Farmers blame falling farm prices and the scrapping of sugar quotas along with higher costs and anti-pollution taxes
Farmers blame falling farm prices and the scrapping of sugar quotas along with higher costs and anti-pollution taxes AFP / DOMINIQUE FAGET

Mathieu Garnotel, a farmer with a 130-hectare property in the Marne region, told AFP one in three farmers in his community was running a loss or just breaking even.

He blamed falling farm prices and the scrapping of sugar quotas along with higher costs and anti-pollution taxes. "We are stuck between a rock and a hard place," he said.

The protest comes as supermarket chains and food producers begin annual price negotiations.

A new law attempts to tilt the scales, which are heavily weighted in favour of big supermarket chains, back in the farmers' favour by giving them more of a say in pricing.

But the farmers say they have yet to see the benefits.

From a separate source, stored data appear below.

(* ===== verification/Attach.v ===== *)
(** * Attaching a terminal to a command

    [cmdman/cli]: the reader that looks for the detach keys in what is typed and the
    parser of those keys ([attach_detachkeys.go]), the attach session with its signals and
    pumps ([attach.go]), and the loop that stays at a command over its restarts
    ([sticky.go]).  The terminal, the session and the hooks answer as they like. *)

From S2P Require Import Prelude GoStr Prog.

(** ** The keys *)

Section DetachKeys.
Context (ToLower : list Z -> list Z).

(* src/cmdman/cli/attach_detachkeys.go:136-147 ctrlKeyBytes *)
Definition ctrlKeyBytes : gmap Z Z :=
  list_to_map (zip (bytes_of "@abcdefghijklmnopqrstuvwxyz[\]^_") (seqZ 0 32)).

(* src/cmdman/cli/attach_detachkeys.go:149-157 detachKeyPrefixes *)
Definition detachKeyPrefixes : gmap (list Z) (gmap Z Z) :=
  {[ bytes_of "ctrl-" := ctrlKeyBytes; bytes_of "c-" := ctrlKeyBytes ]}.

Inductive detachKeyErr :=
| InvalidDetachKey (token : list Z)
| NotControlCharacter (token : list Z)
| SliceOutOfRange.

(** The empty token is sliced to a negative length, which panics. *)
(* src/cmdman/cli/attach_detachkeys.go:181-199 parseDetachKeyToken *)
Definition parseDetachKeyToken (token : list Z) : result detachKeyErr Z :=
  match token with
  | [b] => Ok b
  | _ =>
    match last token with
    | None => Err SliceOutOfRange
    | Some key =>
      match detachKeyPrefixes !! take (length token - 1) token with
      | None => Err (InvalidDetachKey token)
      | Some keys => match keys !! key with None => Err (NotControlCharacter token) | Some code => Ok code end
      end
    end
  end.

(** [strings.SplitSeq] at a byte: one token more than there are separators. *)
Fixpoint split_byte (sep : Z) (l : list Z) : list (list Z) :=
  match l with
  | [] => [[]]
  | b :: l =>
    if decide (b = sep) then [] :: split_byte sep l
    else match split_byte sep l with t :: ts => (b :: t) :: ts | [] => [[b]] end
  end.

(* src/cmdman/cli/attach_detachkeys.go:159-179 parseDetachKeys *)
Definition parseDetachKeys (detachKeys : list Z) : result detachKeyErr (list Z) :=
  if decide (detachKeys = []) then Ok []
  else result_mapM parseDetachKeyToken (split_byte 44 (ToLower detachKeys)).

End DetachKeys.

(* src/cmdman/cli/attach.go:69-72 DefaultDetachKeys *)
Definition DefaultDetachKeys : list Z := bytes_of "ctrl-p,ctrl-q".

(** ** The reader *)

Inductive readErr := errDetach | StdinEOF | StdinClosed | StdinErr (text : string).

#[export] Instance readErr_eq_dec : EqDecision readErr.
Proof. solve_decision. Defined.

(** What standard input still has to give: the bytes of each read that will arrive, none
    of them empty, and the error after the last one. *)
Record stdin := MkStdin { si_reads : list (Z * list Z); si_end : readErr }.

(** The reader with the buffer of its [bufio.Reader]. *)
(* src/cmdman/cli/attach_detachkeys.go:11-23 detachKeyReader *)
Record detachKeyReader := MkReader {
  dk_buffered : list Z;
  dk_stdin : stdin;
  detachKey : list Z;
  dk_match : nat;
  dk_pending : list Z;
  dk_detached : bool;
}.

They also complain of "agri-bashing" by animal rights activists and environmentalists, including the bans on synthetic pesticides implemented by dozens of small towns and villages.

Agriculture Minister Didier Guillaume expressed solidarity with the farmers.

"I support the anger of the farmers and this demonstration. The belittlement has gone on too long," he told Europe 1 radio.